Tuesday, May 12, 2009

Mother's Day +2

Mama had very little contact with anyone in her family. Her sister, Myrtle, married later than Mama, to a very nice man, Leonard Lee. He was sort of quiet, and I thought he was very handsome. Aunt Myrtle was a character. We saw more of her than we did their brother Durwood, who inherited the farm and house. She lived in town, and it was a big treat to go to her house. I remember the first time she invited me to spend the weekend. I took my first bath in a tub, and made my first phone call - to my favorite teacher. Her daughter was ten years younger then I, and she was pretty, like the Robinsons. I envied that, hated my red hair and freckles.

Uncle Durwood came to visit about once a year. Daddy usually took off somewhere when he came. My mother accepted the fact that she would never get anything for her years of hard work on her father's farm, but Daddy grumbled about it. After Miss Helen died, and Mama could do as she wished with the house, Uncle Durwood asked her if he could do anything for her. I was in college, and I came home one weekend to find Uncle Durwood, a skilled carpenter, tearing out a wall to make Mama a proper living room. She had never had a nice living room with pretty furniture. Miss Helen had insisted on having the entire floor covered with scatter rugs, and they were the first to go. Uncle Durwood didn't charge her a penny.

Before Aunt Myrtle was married she came to visit us in the big old house in Craven County. She brought us a box of ready to eat cereal. I thought I had never eaten anything so good. Corn flakes soon became popular, but they were too expensive for us.

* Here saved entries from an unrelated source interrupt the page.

(** channel.writeLoop: before its first message, waiting for one, writing. *)
Inductive chWriter := WrStart | WrIdle | WrWriting | WrDone.
(** channel.readLoop: reading, and with a message for In. *)
Inductive chReader := RdReading | RdHolding | RdDone.
(** The goroutines of inRoutine and cmd.Wait, which call Shutdown at their end;
    [Sends]: in sc.Send. *)
Inductive task := Runs | Sends | Shuts | Done.
(** Who holds outLock, in sc.Send: the goroutines that copy the output of the
    process, stdFlushRoutine at a tick, and at its end. *)
Inductive outUser := OutFree | OutCopies | OutTick | OutLast.
(** The one run of the function in Shutdown. *)
Inductive shutter := SdNone | SdLock | SdSleep (k : nat) | SdDone.
(** Execution.Wait. *)
Inductive waiter := WtShutdown | WtDrain | WtChannel | WtRoutines | WtReturned.
(** executionManagerLoop from eg.Wait() on. *)
Inductive supervisor := SupWaits | SupShuts | SupReaps | SupDone.

Record execution := mkExecution {
  (** The context of the three goroutines of executionManagerLoop is done; the
      one of the goroutines of New. *)
  xctx : bool;
  rctx : bool;
  shuttingDown : bool;
  outClosed : bool;
  sd : shutter;
  alive : bool;
  (** Another process has the pipes open as well. *)
  held : bool;
  dead : bool;
  fd : feeder;
  wr : chWriter;
  rd : chReader;
  (** Messages of the process that were not read yet. *)
  pipe : nat;
  chErr : bool;
  inR : task;
  procW : task;
  stats : bool;
  flusher : bool;
  (** cmd copies standard output and error; e.outData is not empty. *)
  copying : bool;
  outBuf : bool;
  outUse : outUser;
  wt : waiter;
  monitoring : bool;
  lastActive : Z;
  sup : supervisor;
  xpanicked : bool;
  (** History: messages taken from s.msgs, and messages the channel took. *)
  taken : list Msg;
  passed : list Msg;
}.

#[export] Instance execution_eta : Eta execution := fun x =>
  mkExecution (xctx x) (rctx x) (shuttingDown x) (outClosed x) (sd x) (alive x) (held x) (dead x) (fd x) (wr x)
    (rd x) (pipe x) (chErr x) (inR x) (procW x) (stats x) (flusher x) (copying x) (outBuf x) (outUse x) (wt x) (monitoring x) (lastActive x)
    (sup x) (xpanicked x) (taken x) (passed x).

(** New, and the goroutines of executionManagerLoop; [msg] is left over. *)
Definition newExecution (stopped : bool) (msg : option Msg) : execution :=
  mkExecution stopped stopped false false SdNone true false false
    (match msg with Some m => FHave m | None => FNext end) WrStart RdReading 0 false Runs Runs withStats withOutput
    withOutput false OutFree WtShutdown true 0 SupWaits false [] [].
Lemma fromIn_OK s s' : linkOK s -> fromIn s = Some s' -> linkOK s'.
Proof.
  intros [H1 H2 H3 H4 H5 H6 Hs H7] E. unfold fromIn in E. destruct (back s) as [|m rest] eqn:Eb; [done|].
  assert (Hback : forall k, k ∈ backIds (m :: rest) <-> k ∈ idsOf m \/ k ∈ backIds rest).
  { intros k. unfold backIds. cbn. by rewrite elem_of_app. }
  destruct (processAck (pending s) m) as [[[|] [dn p]]| |] eqn:Ep; [| |done..]; injection E as <-.
  - apply processAck_ids in Ep. pose proof (ackIds_spec (pending s) (idsOf m)) as (Hp & Hl & Hm).
    rewrite <- Ep in Hp, Hl, Hm. simpl in Hp, Hl, Hm.
    split; simpl; try done.
    + intros k x. rewrite Hl. case_decide; [done|apply H1].
    + intros Hnd. rewrite (H2 Hnd), Hp. by rewrite app_assoc.
    + intros x [Hx|Hx]%elem_of_app; [by apply H3|]. destruct (Hm x Hx) as (k & Hk & Hpx).
      destruct (H1 _ _ Hpx) as [<- Hg]. split; [|done]. apply H4. rewrite !elem_of_app, Hback. tauto.
    + intros k Hk. apply H4. rewrite !elem_of_app in *. rewrite Hback. tauto.
    + intros x Hx. apply Hs. by right.
    + intros Hup. destruct (H7 Hup) as [Hb Hpath]. split; [done|]. intros k. rewrite Hl. case_decide as Hn; [by intros []|].
      intros Hk. specialize (Hpath k Hk). unfold underway in *. rewrite Eb in Hpath. simpl.
      rewrite !elem_of_app in *. rewrite Hback in Hpath. tauto.
  - assert (Hno : forall k, k ∈ idsOf m -> False).
    { unfold processAck, idsOf in *. intros k. destruct (MessageType m =? "LocalAck")%string; simpl in *; [|by intros ?%not_elem_of_nil].
      destruct (Source m) as [sv|]; simpl in *; [|by intros ?%not_elem_of_nil].
      destruct (sv =? "client")%string; simpl in *; [by destruct (Data m)|by intros ?%not_elem_of_nil]. }
    split; simpl; try done.
    + intros k Hk. apply H4. rewrite !elem_of_app in *. rewrite Hback. tauto.
    + intros x Hx. apply Hs. by right.
    + intros Hup. destruct (H7 Hup) as [Hb Hpath]. split; [done|]. intros k Hk. specialize (Hpath k Hk). specialize (Hno k).
      unfold underway in *. rewrite Eb in Hpath. simpl. rewrite !elem_of_app in *. rewrite Hback in Hpath. tauto.
Qed.

Lemma values_insert (p : gmap id (ackMsg A)) k m : p !! k = None -> values (<[k := m]> p) ≡ₚ m :: values p.
Proof. intros Hk. by rewrite map_to_list_insert. Qed.

Lemma backIds_snoc l m k : k ∈ backIds (l ++ [m]) <-> k ∈ backIds l \/ k ∈ idsOf m.
Proof. unfold backIds. rewrite fmap_app, concat_app, elem_of_app. simpl. by rewrite app_nil_r. Qed.

Lemma idsOf_ack ids k : k ∈ idsOf (ackMessage ids) <-> k ∈ ids.
Proof. done. Qed.

Lemma option_list_None {B} : option_list (None : option B) = [].
Proof. done. Qed.
Lemma option_list_Some {B} (x : B) : option_list (Some x) = [x].
Proof. done. Qed.

(** Membership in concatenations and in the lists of what is underway. *)
Ltac solve_in :=
  unfold underway in *; simpl; cbn [atMsg toSend] in *;
  repeat progress (rewrite ?option_list_None, ?option_list_Some, ?fmap_cons, ?fmap_nil, ?elem_of_app, ?elem_of_cons, ?elem_of_nil, ?backIds_snoc, ?idsOf_ack in * );
  tauto.
(** C39: the certificate that identifies a client is the one the configured
    frontend vouches for, and only that: the single certificate of the TLS
    connection, or the single one in the configured header; where a checksum is
    configured it was computed from the very same bytes, and no bytes with
    another digest pass it; of X-Forwarded-Client-Cert it is the one in the
    first Cert field.  And a client that puts its certificate into the header
    is identified by it. *)
Theorem client_cert_spec {HP : PlatformOK P} (r : httpRequest) (mode : option frontendMode) :
  (forall c, GetClientCert r mode = Ok c ->
     match mode with
     | None | Some MtlsConfig => peerCertificates r = Some [c]
     | Some (CleartextHeaderConfig h) | Some (HttpsHeaderConfig h) =>
         exists der, onlyCert (headerGet r h) der /\ ParseCertificate der = Ok c
     | Some (CleartextHeaderChecksumConfig h k) | Some (HttpsHeaderChecksumConfig h k) =>
         exists der, onlyCert (headerGet r h) der /\ ParseCertificate der = Ok c /\ headerGet r k = checksumOf der /\
           forall der', headerGet r k = checksumOf der' -> sha256 (string_of_list_ascii der') = sha256 (string_of_list_ascii der)
     | Some (CleartextXfccConfig h) =>
         exists v der, Xfcc.extractField (text "Cert") (headerGet r h) = Some v /\
           onlyCert (if decide (v = []) then headerGet r h else v) der /\ ParseCertificate der = Ok c
     end) /\
  (forall h der pem, mode = Some (CleartextHeaderConfig h) \/ mode = Some (HttpsHeaderConfig h) ->
     pem <> [] -> pemDecode pem = Some (mkPemBlock (text "CERTIFICATE") der, []) ->
     headerGet r h = Url.PathEscape pem -> GetClientCert r mode = ParseCertificate der).
Proof.
  split.
  - intros c. destruct mode as [[|h|h|h k|h k|h]|]; simpl.
    + unfold getCertFromTLS. destruct (peerCertificates r) as [[|c' [|? ?]]|]; try done. by intros [= ->].
    + apply getCertFromHeader_Ok.
    + apply getCertFromHeader_Ok.
    + intros (der & H1 & H2 & H3)%checkedCert_Ok. exists der. split; [done|]. split; [done|]. split; [done|].
      intros der'. rewrite H3. intros ?%checksumOf_inj. done.
    + intros (der & H1 & H2 & H3)%checkedCert_Ok. exists der. split; [done|]. split; [done|]. split; [done|].
      intros der'. rewrite H3. intros ?%checksumOf_inj. done.
    + unfold getCertFromXfcc. destruct (bool_decide _); [done|].
      intros (t & Ht & (der & E & Hc)%certificateOf_Ok)%outcome_bind_Ok.
      destruct (Xfcc.extractLoop_ends (S (length (headerGet r h))) (text "Cert") (headerGet r h) ltac:(lia)) as [v Hv].
      exists v, der. split; [exact Hv|]. split; [|done]. exists t. split; [|done].
      unfold Xfcc.extractField in Ht. rewrite Hv in Ht. by destruct v.
    + unfold getCertFromTLS. destruct (peerCertificates r) as [[|c' [|? ?]]|]; try done. by intros [= ->].
  - intros h der pem Hm Hne Hp Hh.
    assert (Hg : getCertFromHeader h r = ParseCertificate der).
    { unfold getCertFromHeader. rewrite Hh, bool_decide_eq_false_2.
      - unfold Url.PathUnescape, Url.PathEscape. rewrite Url.unescape_escape. simpl. by rewrite Hp.
      - intros E. by apply Hne, (Url.escape_inj Url.PathSegment). }
    by destruct Hm as [-> | ->].
Qed.
End Certificates.

(** An element without a certificate is passed over: what is taken is not from
    the first element then. *)
Example xfcc_skips_elements :
  Xfcc.extractField (text "Cert") (text "By=frontend,By=other;Cert=theirs") = Some (text "theirs").
Proof. reflexivity. Qed.

(** PEM, without armour. *)
Definition testPem (s : bytes) : option (pemBlock * bytes) := Some (mkPemBlock (text "CERTIFICATE") s, []).

Lemma client_cert_spec_witness :
  let r := mkHttpRequest (fun h => if bool_decide (h = text "C") then Url.PathEscape (text "a cert") else checksumOf (text "a cert")) None in
  GetClientCert testPem Ok r (Some (HttpsHeaderChecksumConfig (text "C") (text "K"))) = Ok (text "a cert") /\
  exists der, checksumOf (text "a cert") = checksumOf der /\
    forall der', checksumOf (text "a cert") = checksumOf der' -> sha256 (string_of_list_ascii der') = sha256 (string_of_list_ascii der).
Proof.
  intros r. assert (E : GetClientCert testPem Ok r (Some (HttpsHeaderChecksumConfig (text "C") (text "K"))) = Ok (text "a cert"))
    by (vm_compute; reflexivity).
  split; [exact E|].
  destruct (client_cert_spec testPem Ok r (Some (HttpsHeaderChecksumConfig (text "C") (text "K")))) as [H _].
  destruct (H _ E) as (der & _ & _ & H3 & H4). exists der. exact (conj H3 H4).
Defined.
Lemma AddRegistration_then_Check_witness :
  exists m' : RegistrationManager unit,
    fst (AddRegistration unit example_IP_String None 0%Z (Some manager_new)
           (Some entity_10_0_0_5)) = Returns m' /\
    CheckRegistration unit example_IP_String (Some m') (Some phantom_10_0_0_5)
    = Returns (Some entity_10_0_0_5) /\
    CheckRegistration unit example_IP_String (Some m') (Some phantom_2001_db8__1)
    = CheckRegistration unit example_IP_String (Some manager_new)
        (Some phantom_2001_db8__1).
Proof.
  destruct (AddRegistration_then_Check unit example_IP_String None 0%Z
              manager_new entity_10_0_0_5 phantom_10_0_0_5 eq_refl)
    as (m' & Hadd & Hcheck & Hother).
  exists m'. split; [exact Hadd|]. split; [exact Hcheck|].
  apply Hother. vm_compute. discriminate.
Defined.

Lemma detector_message_witness :
  exists message : string,
    snd (AddRegistration unit example_IP_String None 0%Z (Some manager_new)
           (Some entity_2001_db8__1))
    = [RedisNewClient redis_options; RedisPing;
       RedisPublish "dark_decoy_map" message; RedisClose] /\
    message = "".
Proof.
  destruct (detector_message unit example_IP_String 0%Z manager_new
              entity_2001_db8__1 phantom_2001_db8__1 eq_refl)
    as (message & Htrace & _ & Hv6).
  exists message. split; [exact Htrace|].
  apply Hv6; [reflexivity | discriminate].
Defined.

Lemma PhantomIsLive_address_form_witness :
  PhantomIsLive_address example_IP_String (Some entity_10_0_0_5)
  = Returns "0a000005:443" /\
  PhantomIsLive_address example_IP_String (Some entity_2001_db8__1)
  = Returns "[20010db8000000000000000000000001]:443" /\
  PhantomIsLive_address example_IP_String
    (Some (entity_of (Some []) (Some secret_deadbeef)))
  = Returns "[]:443".
Proof.
  split; [|split].
  - apply (proj1 (PhantomIsLive_address_form example_IP_String
                    entity_10_0_0_5 phantom_10_0_0_5 eq_refl)).
    reflexivity.
  - apply (proj1 (proj2 (PhantomIsLive_address_form example_IP_String
                           entity_2001_db8__1 phantom_2001_db8__1 eq_refl)));
      [reflexivity | discriminate].
  - apply (proj2 (proj2 (PhantomIsLive_address_form example_IP_String
                           (entity_of (Some []) (Some secret_deadbeef)) []
                           eq_refl))); discriminate.
Defined.

Lemma NewRegistration_entity_xor_error_witness :
  exists cause : error,
    select_fails None [] 0%Z false = (None, Some cause) /\
    NewRegistration unit unit (fun _ => 0%Z) (fun _ => false)
      (fun _ => "") (fun _ => "") select_fails
      (Some manager_new) None (Some secret_deadbeef) x01
    = Returns (None, Some ("Failed to select dark decoy IP address: " ++ cause)).
Proof.
  destruct (NewRegistration_entity_xor_error unit unit
              (fun _ => 0%Z) (fun _ => false) (fun _ => "") (fun _ => "")
              select_fails (Some manager_new) None (Some secret_deadbeef) x01
              None
              (Some "Failed to select dark decoy IP address: no subnet for this generation")
              eq_refl)
    as (m & k & addr & serr & _ & _ & Hsel & _ & Herr & _).
  destruct (Herr _ eq_refl) as (cause & Hserr & Hmsg).
  exists cause. split.
  - unfold select_fails in *. congruence.
  - now rewrite <- Hmsg.
Defined.

Lemma NewRegistration_then_Add_then_Check_witness :
  exists (d : DecoyRegistration) (m' : RegistrationManager unit),
    NewRegistration unit unit (fun _ => 0%Z) (fun _ => false)
      (fun _ => "example.com") (fun _ => "decoy.test") select_10_0_0_5
      (Some manager_new) None (Some secret_deadbeef) x01
    = Returns (Some d, None) /\
    DarkDecoy d = Some phantom_10_0_0_5 /\
    fst (AddRegistration unit example_IP_String (Some "connection refused") 0%Z
           (Some manager_new) (Some d)) = Returns m' /\
    CheckRegistration unit example_IP_String (Some m') (Some phantom_10_0_0_5)
    = Returns (Some d).
Proof.
  apply (NewRegistration_then_Add_then_Check unit example_IP_String unit
           (fun _ => 0%Z) (fun _ => false) (fun _ => "example.com")
           (fun _ => "decoy.test") select_10_0_0_5 (Some "connection refused")
           0%Z manager_new None secret_deadbeef x01 phantom_10_0_0_5).
  reflexivity.
Defined.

Mama always made a big breakfast, ham, if we had it, grits and gravy, scrambled eggs, and the best biscuits in the world. During the depression we sometimes had no meat or eggs, if the hens were not laying, but we always had biscuits, and she would make Hoover gravy, by browning flour in a dry pan, and adding water to make a thick brown liquid that looked like gravy, but had very little taste. If there were any left over black-eyed peas, we could put some on a split biscuit, and cover the whole thing with the gravy. Not bad!

We always had to take our lunch to school. If we had ham, a piece in a biscuit was good, but the kids whose family had money brought baloney sandwiches made with loaf bread store bought and pre-sliced. Oh, how I wished I could have tasted it. I ate mine in a corner so nobody could see what I had. In cold weather Mama always put a small baked sweet potato in each of my pockets to keep my hands warm. That made a nice treat. When I was in college,I was invited to a wedding reception where they served little biscuits stuffed with sliced ham. I shall never forget how it made me feel to realize I had been eating party food for lunch in grade school!

I always felt that everybody in the class was on a higher social level. They wore store bought clothes. In third grade my winter coat was made of flour sacks dyed orange, (after it was made, as we had no orange thread). Orange was not a popular color. Each weekend she washed it by hand, starched it and ironed it for me to wear on Monday. The sacks were heavy and had a label painted on, but Clorox had been invented, and she was so excited to be able to bleach out the writing. Now a coat like that, in that color, would be high fashion.

One day at school a pretty girl in high school came to me and told me she was Mama's sister. Our school was first through twelfth. She said she had just learned that she was adopted. Mama had never told me about the baby she took to Aunt Mary Harper, who raised her as her own. They were afraid she would be traumatized, if she learned her father had given her away. I suppose they did it very tactfully, because she said she was happy to know she was my aunt, and asked me to tell Mama she wanted to take the school bus to visit her. Mama was so happy to finally be able to recognize her as a sister. She was very beautiful with long black curly hair. We saw her often until she married a Marine stationed at Camp LeJeune, a Polish boy, Ed Tagai, from Wisconsin. She stayed with his family there while he faught in the Pacific, had a girl and boy when he returned, and died young of cancer. I wish I had some contact.